The Drug Epidemic That the Government Fuelled
The 2010s are proving to be a banner decade for unintended consequences in America’s war on drugs. By now, readers are likely familiar with the policies that bolstered the markets for heroin and then illicit fentanyl: Law enforcement cracked down on doctors who prescribed large amount of painkillers, pharmacists were required to report opioid prescriptions to government databases, and regulators asked the pharmaceutical industry to make pills harder to manipulate. Unable to access snortable or injectable pills, users turned to the black market. As a result, prescription overdose deaths have declined in many states, but fentanyl- and heroin-related overdose deaths have skyrocketed.
The New York Times reports that two other substances are also having a moment. “Overshadowed by the Opioid Crisis: A Comeback by Cocaine,” reads a Timesheadline from Monday morning. “Meth, the Forgotten Killer, Is Back. And It’s Everywhere,” the Grey Lady declared in February.

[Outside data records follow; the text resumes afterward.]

(* ===== verification/InfoBuckets.v ===== *)
(** * Buckets of sorted tables

    The 512 buckets of a replicant stand for a map from identifiers to tables:
    search, copy, removal and insertion on the shared arrays, against that map. *)

From stdpp Require Import base gmap list sorting option strings.
From Stdlib Require Import ZArith Lia Sorted.
From S2P Require Import Prelude External GoMonad GoHeap InfoSchema InfoBuilder.

Local Open Scope Z_scope.

Section buckets.
Context `{InfoPkgs} `{GrowthLaws} `{SorterLaws}.

(** The identifier of a table. *)
Definition bid (t : Block) : Z := bi_ID (Meta t).

Abbreviation by_id := (fun a b : Block => bid a < bid b).

(** ** Search *)

Lemma sorted_lookup_le (l : list Block) : StronglySorted by_id l -> forall i j a b,
  l !! i = Some a -> l !! j = Some b -> (i < j)%nat -> bid a < bid b.
Proof.
  induction 1 as [|x l S IH F]; intros i j a b Ha Hb L; [done|].
  rewrite Forall_forall in F. destruct j as [|j]; [lia|]. destruct i as [|i]; cbn in Ha, Hb.
  - injection Ha as <-. apply F. by eapply list_elem_of_lookup_2.
  - eapply IH; [exact Ha|exact Hb|lia].
Qed.

Lemma searchBlock_spec (l : list Block) id : StronglySorted by_id l ->
  match searchBlock l id with
  | Some idx => exists t, l !! idx = Some t /\ bid t = id
  | None => forall t, t ∈ l -> bid t <> id
  end.
Proof.
  intros S. unfold searchBlock. set (f := fun i => match l !! i with Some b => id <=? bi_ID (Meta b) | None => false end).
  destruct (sort_Search_least (length l) f) as (Lr & Lo & Hi).
  { intros a b Lab Fa. unfold f in *. destruct (l !! a) as [x|] eqn:Ex; [|done].
    destruct (lookup_lt_is_Some_2 l b) as [y Ey]; [lia|]. rewrite Ey. apply Z.leb_le in Fa. apply Z.leb_le.
    destruct (decide (a = b)) as [->|N]; [congruence|].
    pose proof (sorted_lookup_le l S a b x y Ex Ey ltac:(lia)) as L. unfold bid in L. lia. }
  set (r := sort_Search (length l) f) in *.
  assert (Out : forall t k, l !! k = Some t -> (k < r)%nat -> bid t <> id).
  { intros t k Et Lk. specialize (Lo k Lk). unfold f in Lo. rewrite Et in Lo. apply Z.leb_gt in Lo. unfold bid. lia. }
  destruct (l !! r) as [b|] eqn:Eb.
  - destruct (Z.eqb_spec (bi_ID (Meta b)) id) as [E|E]; cbn [negb]; [by exists b|].
    intros t [k Et]%list_elem_of_lookup. destruct (decide (k < r)%nat) as [Lk|Lk]; [by eapply Out|].
    assert (Fr : f r = true) by (apply Hi; split; [lia|by eapply lookup_lt_Some]).
    unfold f in Fr. rewrite Eb in Fr. apply Z.leb_le in Fr.
    destruct (decide (k = r)) as [->|N]; [unfold bid; congruence|].
    pose proof (sorted_lookup_le l S r k b t Eb Et ltac:(lia)) as L. unfold bid in *. lia.
  - intros t [k Et]%list_elem_of_lookup. apply (Out t k Et). apply lookup_lt_Some in Et.
    apply lookup_ge_None in Eb. lia.
Qed.

(** ** One bucket *)

(** The bucket [i] holds the tables of [T] that belong there. *)
Record bucket_ok (m : gmap Z (array Block)) (i : Z) (T : gmap Z Block) (s : slice) : Prop := {
  bo_ok : sl_ok m s;
  bo_cap : (sl_len s <= sl_cap m s)%nat;
  bo_sorted : StronglySorted by_id (sl_read m s);
  bo_mem t : t ∈ sl_read m s <-> T !! bid t = Some t /\ blockBucketIdx (bid t) = i;
}.

Lemma sl_cells_ext {A} (m m' : gmap Z (array A)) s : m' !! sl_arr s = m !! sl_arr s -> sl_cells m' s = sl_cells m s.
Proof. intros E. unfold sl_cells. by rewrite E. Qed.

Lemma sl_read_ext {A} (m m' : gmap Z (array A)) s : m' !! sl_arr s = m !! sl_arr s -> sl_read m' s = sl_read m s.
Proof. intros E. unfold sl_read. by rewrite (sl_cells_ext m). Qed.

Lemma sl_cap_ext {A} (m m' : gmap Z (array A)) s : m' !! sl_arr s = m !! sl_arr s -> sl_cap m' s = sl_cap m s.
Proof. intros E. unfold sl_cap. by rewrite E. Qed.

Lemma sl_ok_ext {A} (m m' : gmap Z (array A)) s : m' !! sl_arr s = m !! sl_arr s -> sl_ok m s -> sl_ok m' s.
Proof. intros E O. unfold sl_ok. by rewrite (sl_cells_ext m). Qed.

Lemma bucket_ok_ext m m' i T T' s :
  m' !! sl_arr s = m !! sl_arr s -> (forall id, blockBucketIdx id = i -> T' !! id = T !! id) ->
  bucket_ok m i T s -> bucket_ok m' i T' s.
Proof.
  intros E Et [O C S M]. split.
  - by eapply sl_ok_ext.
  - by rewrite (sl_cap_ext m).
  - by rewrite (sl_read_ext m).
  - intros t. rewrite (sl_read_ext m) by done. rewrite M. split; intros [A B]; (split; [|done]).
    + by rewrite Et.
    + by rewrite <- Et.
Qed.

(** The table of an identifier, by the search. *)
Lemma bucket_find m T s id t : bucket_ok m (blockBucketIdx id) T s -> (forall id t, T !! id = Some t -> bid t = id) ->
  (idx ← searchBlock (sl_read m s) id; sl_read m s !! idx) = Some t <-> T !! id = Some t.
Proof.
  intros [O C S M] Ti. pose proof (searchBlock_spec _ id S) as Sp. destruct (searchBlock (sl_read m s) id) as [idx|]; cbn.
  - destruct Sp as (t' & E & <-). rewrite E. apply list_elem_of_lookup_2 in E. apply M in E as [E _].
    rewrite E. done.
  - split; [done|]. intros E. pose proof (Ti _ _ E) as I. exfalso. apply (Sp t); [|done]. apply M. by rewrite I.
Qed.

Lemma by_id_inj m i T s t t' : bucket_ok m i T s -> t ∈ sl_read m s -> t' ∈ sl_read m s -> bid t = bid t' -> t = t'.
Proof. intros [_ _ _ M] [E _]%M [E' _]%M I. rewrite I in E. congruence. Qed.

Lemma StronglySorted_delete {A} (R : A -> A -> Prop) l i : StronglySorted R l -> StronglySorted R (delete i l).
Proof.
  intros S. revert i. induction S as [|x l S IH F]; intros [|i]; [constructor|constructor|exact S|]. cbn. constructor; [apply IH|].
  rewrite Forall_forall in F |- *. intros y Hy. apply F. eapply elem_of_submseteq; [exact Hy|].
  apply sublist_submseteq, sublist_delete.
Qed.

Lemma StronglySorted_NoDup (l : list Block) : StronglySorted by_id l -> NoDup l.
Proof.
  induction 1 as [|x l S IH F]; constructor; [|done]. intros I. rewrite Forall_forall in F. specialize (F x I). lia.
Qed.

Lemma elem_of_delete_NoDup {A} (l : list A) i x t : NoDup l -> l !! i = Some x ->
  t ∈ delete i l <-> t ∈ l /\ t <> x.
Proof.
  intros N E. pose proof (take_drop_middle l i x E) as El. rewrite delete_take_drop.
  assert (t ∈ l <-> t ∈ take i l ++ x :: drop (S i) l) as -> by by rewrite El.
  rewrite <- El in N. apply NoDup_app in N as (_ & N1 & N2). apply NoDup_cons in N2 as [N2 _].
  rewrite !elem_of_app, elem_of_cons. split; [|naive_solver].
  intros [I|I]; (split; [by auto|]); intros ->; [|done]. by apply (N1 x I); left.
Qed.

(** ** A bucket that is not sorted yet *)

Record bucket_unsorted_ok (m : gmap Z (array Block)) (i : Z) (T : gmap Z Block) (s : slice) : Prop := {
  bu_ok : sl_ok m s;
  bu_cap : (sl_len s <= sl_cap m s)%nat;
  bu_nodup : NoDup (sl_read m s);
  bu_mem t : t ∈ sl_read m s <-> T !! bid t = Some t /\ blockBucketIdx (bid t) = i;
}.

Lemma bucket_unsorted m i T s : bucket_ok m i T s -> bucket_unsorted_ok m i T s.
Proof. intros [O C S M]. split; try done. by apply StronglySorted_NoDup. Qed.

Lemma bucket_unsorted_ext m m' i T T' s :
  m' !! sl_arr s = m !! sl_arr s -> (forall id, blockBucketIdx id = i -> T' !! id = T !! id) ->
  bucket_unsorted_ok m i T s -> bucket_unsorted_ok m' i T' s.
Proof.
  intros E Et [O C S M]. split.
  - by eapply sl_ok_ext.
  - by rewrite (sl_cap_ext m).
  - by rewrite (sl_read_ext m).
  - intros t. rewrite (sl_read_ext m) by done. rewrite M. split; intros [A B]; (split; [|done]).
    + by rewrite Et.
    + by rewrite <- Et.
Qed.

Lemma bucket_append m id T s : bucket_unsorted_ok m (blockBucketIdx id) T s -> forall loc t, T !! id = None -> bid t = id ->
  let p := sl_append loc m s [t] in
  sl_read p.2 p.1 <> [] /\ bucket_unsorted_ok p.2 (blockBucketIdx id) (<[id := t]> T) p.1 /\
  (sl_arr p.1 = sl_arr s \/ sl_arr p.1 = loc) /\ forall l, l <> sl_arr s -> l <> loc -> p.2 !! l = m !! l.
Proof using H1.
  intros [O C S M] loc t En I p. destruct (sl_append_read loc m s [t] O) as [R Ok]. fold p in R, Ok.
  split; [rewrite R; by destruct (sl_read m s)|]. split; [|split; [apply sl_append_arr|intros l N1 N2; by apply sl_append_other]].
  split; [done|by apply sl_append_cap|rewrite R|intros t'; rewrite R, elem_of_app, list_elem_of_singleton, M].
  - apply NoDup_app. split; [done|]. split; [|apply NoDup_singleton].
    intros x Hx Ex%list_elem_of_singleton. subst x. apply M in Hx as [Hx _]. rewrite I in Hx. congruence.
  - split.
    + intros [[E J]| ->]; [|by rewrite I, lookup_insert_eq]. split; [|done].
      rewrite lookup_insert_ne; [done|]. intros Eq. congruence.
    + intros [E J]. destruct (decide (bid t' = id)) as [Eq|Nq].
      { rewrite Eq, lookup_insert_eq in E. injection E as ->. by right. }
      rewrite lookup_insert_ne in E by done. by left.
Qed.

Lemma sort_by_id (l : list Block) : NoDup l -> (forall a b, a ∈ l -> b ∈ l -> bid a = bid b -> a = b) ->
  StronglySorted by_id (sort_Sort block_less l).
Proof using H3.
  intros Nd Inj. assert (Pm : sort_Sort block_less l ≡ₚ l) by apply sort_perm.
  assert (Sw : StrictWeak (fun _ => True) block_less).
  { unfold block_less. split; intros; repeat match goal with H : (_ <? _) = true |- _ => apply Z.ltb_lt in H
      | H : (_ <? _) = false |- _ => apply Z.ltb_ge in H end; apply Z.ltb_ge; lia. }
  pose proof (sort_sorted (fun _ => True) block_less l Sw ltac:(by apply Forall_true)) as St.
  assert (Nds : NoDup (sort_Sort block_less l)) by by rewrite Pm.
  assert (Ins : forall a, a ∈ sort_Sort block_less l -> a ∈ l) by (intros a; by rewrite Pm).
  revert St Nds Ins. clear -Inj. induction 1 as [|x k St IH F]; intros Nds Ins; constructor.
  - apply IH; [by apply NoDup_cons in Nds as [_ Nds]|]. intros a Ha. apply Ins. by right.
  - rewrite Forall_forall in F |- *. intros y Hy. specialize (F y Hy). unfold block_less in F. apply Z.ltb_ge in F.
    unfold bid in *. apply NoDup_cons in Nds as [Nx _].
    assert (bi_ID (Meta x) <> bi_ID (Meta y)); [|lia]. intros Eq. apply Nx.
    rewrite (Inj x y); [done|apply Ins; left|apply Ins; by right|done].
Qed.

(** Sorting in place makes the bucket. *)
Lemma bucket_sort m i T s : bucket_unsorted_ok m i T s ->
  let m' := sl_write m s 0 (sort_Sort block_less (sl_read m s)) in
  bucket_ok m' i T s /\ forall l, l <> sl_arr s -> m' !! l = m !! l.
Proof using H1 H3.
  intros [O C S M] m'. set (l := sl_read m s) in *.
  assert (Pm : sort_Sort block_less l ≡ₚ l) by apply sort_perm.
  assert (Ll : length l = sl_len s) by by apply sl_read_length.
  assert (Ls : length (sort_Sort block_less l) = length l) by by apply Permutation_length.
  assert (Cm : sl_cells m' s = sort_Sort block_less l ++ drop (length (sort_Sort block_less l)) (sl_cells m s)).
  { unfold m', sl_write. by rewrite sl_cells_insert, decide_True. }
  assert (Rm : sl_read m' s = sort_Sort block_less l).
  { unfold sl_read. rewrite Cm, take_app_le by lia. rewrite take_ge by lia. done. }
  split; [|intros l' N; unfold m', sl_write; by rewrite lookup_insert_ne]. split.
  - unfold sl_ok. rewrite Cm, length_app. lia.
  - unfold m', sl_write, sl_cap at 1. by rewrite lookup_insert_eq.
  - rewrite Rm. apply sort_by_id; [done|]. intros a b [Ha _]%M [Hb _]%M E. rewrite E in Ha. congruence.
  - intros t. by rewrite Rm, Pm, M.
Qed.

Section ops.
Context (m : gmap Z (array Block)) (id : Z) (T : gmap Z Block) (s : slice).
Context (B : bucket_ok m (blockBucketIdx id) T s) (Ti : forall id t, T !! id = Some t -> bid t = id).

(** A fresh copy. *)
Lemma bucket_copy loc : bucket_ok (sl_new loc (sl_read m s) m).2 (blockBucketIdx id) T (sl_new loc (sl_read m s) m).1.
Proof using B.
  destruct B as [O C S M]. unfold sl_new. cbn [fst snd].
  assert (R : sl_read (<[loc:=MkArray (sl_read m s) (length (sl_read m s))]> m) (MkSlice loc (length (sl_read m s))) = sl_read m s).
  { unfold sl_read at 1. rewrite sl_cells_insert, decide_True by done. cbn. by rewrite take_ge. }
  split.
  - unfold sl_ok. rewrite sl_cells_insert, decide_True by done. done.
  - unfold sl_cap. cbn. by rewrite lookup_insert_eq.
  - by rewrite R.
  - by rewrite R.
Qed.

(** The table with the identifier goes, in place. *)
Lemma bucket_delete loc idx t : sl_read m s !! idx = Some t -> bid t = id ->
  let p := sl_append loc m (sl_take idx s) (drop (S idx) (sl_read m s)) in
  bucket_ok p.2 (blockBucketIdx id) (delete id T) p.1 /\ sl_arr p.1 = sl_arr s /\
  forall l, l <> sl_arr s -> p.2 !! l = m !! l.
Proof using B Ti H1.
  intros E I. destruct B as [O C S M]. apply lookup_lt_Some in E as L. rewrite sl_read_length in L by done.
  destruct (sl_delete_read loc m s idx O C L) as (R & Ok & Ar & Fr). set (p := sl_append _ _ _ _) in *.
  split; [|done]. split; [done| | |].
  - apply sl_append_cap. change (sl_cap m (sl_take idx s)) with (sl_cap m s). cbn. lia.
  - rewrite R. by apply StronglySorted_delete.
  - intros t'. rewrite R, (elem_of_delete_NoDup _ _ t) by (try done; by apply StronglySorted_NoDup).
    rewrite M. split.
    + intros [[E' J] N]. split; [|done]. rewrite lookup_delete_ne; [done|]. intros Eq.
      apply N. assert (T !! bid t = Some t) as Et by (apply M; by eapply list_elem_of_lookup_2). congruence.
    + intros [E' J]. apply lookup_delete_Some in E' as [Ne E']. split; [done|]. intros ->. by apply Ne.
Qed.

(** A table with a new identifier enters, and the bucket is sorted again. *)
Lemma bucket_insert loc t : T !! id = None -> bid t = id ->
  let p := sl_append loc m s [t] in
  let m' := sl_write p.2 p.1 0 (sort_Sort block_less (sl_read p.2 p.1)) in
  sl_read p.2 p.1 <> [] /\
  bucket_ok m' (blockBucketIdx id) (<[id := t]> T) p.1 /\ (sl_arr p.1 = sl_arr s \/ sl_arr p.1 = loc) /\
  forall l, l <> sl_arr s -> l <> loc -> m' !! l = m !! l.
Proof using B Ti H1 H3.
  intros En I p m'. destruct (bucket_append m id T s (bucket_unsorted _ _ _ _ B) loc t En I) as (Ne & U & Ar & Fr).
  fold p in Ne, U, Ar, Fr. split; [done|]. destruct (bucket_sort p.2 _ _ p.1 U) as [Bs Fs]. split; [done|]. split; [done|].
  intros l N1 N2. rewrite <- (Fr l N1 N2). apply Fs. destruct Ar as [->| ->]; done.
Qed.
End ops.
End buckets.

Neither drug really went away—only Quaaludes have ever done that—but they are cheaper and more plentiful than they have been in years, thanks to supply reduction policies enacted by the United States and its allies. The Times tells us, for example, that a:
study by RAND found that cocaine consumption fell 50 percent between 2006 and 2010. But in the past few years, the cocaine supply from Colombia has climbed to a record high in part because of a peace settlement that includes payments to farmers who stop growing coca. To be in a position to qualify for those payments in the future, many farmers started growing it. As a result…cocaine prices have fallen, leading to an increase in cocaine use in the United States and some European countries.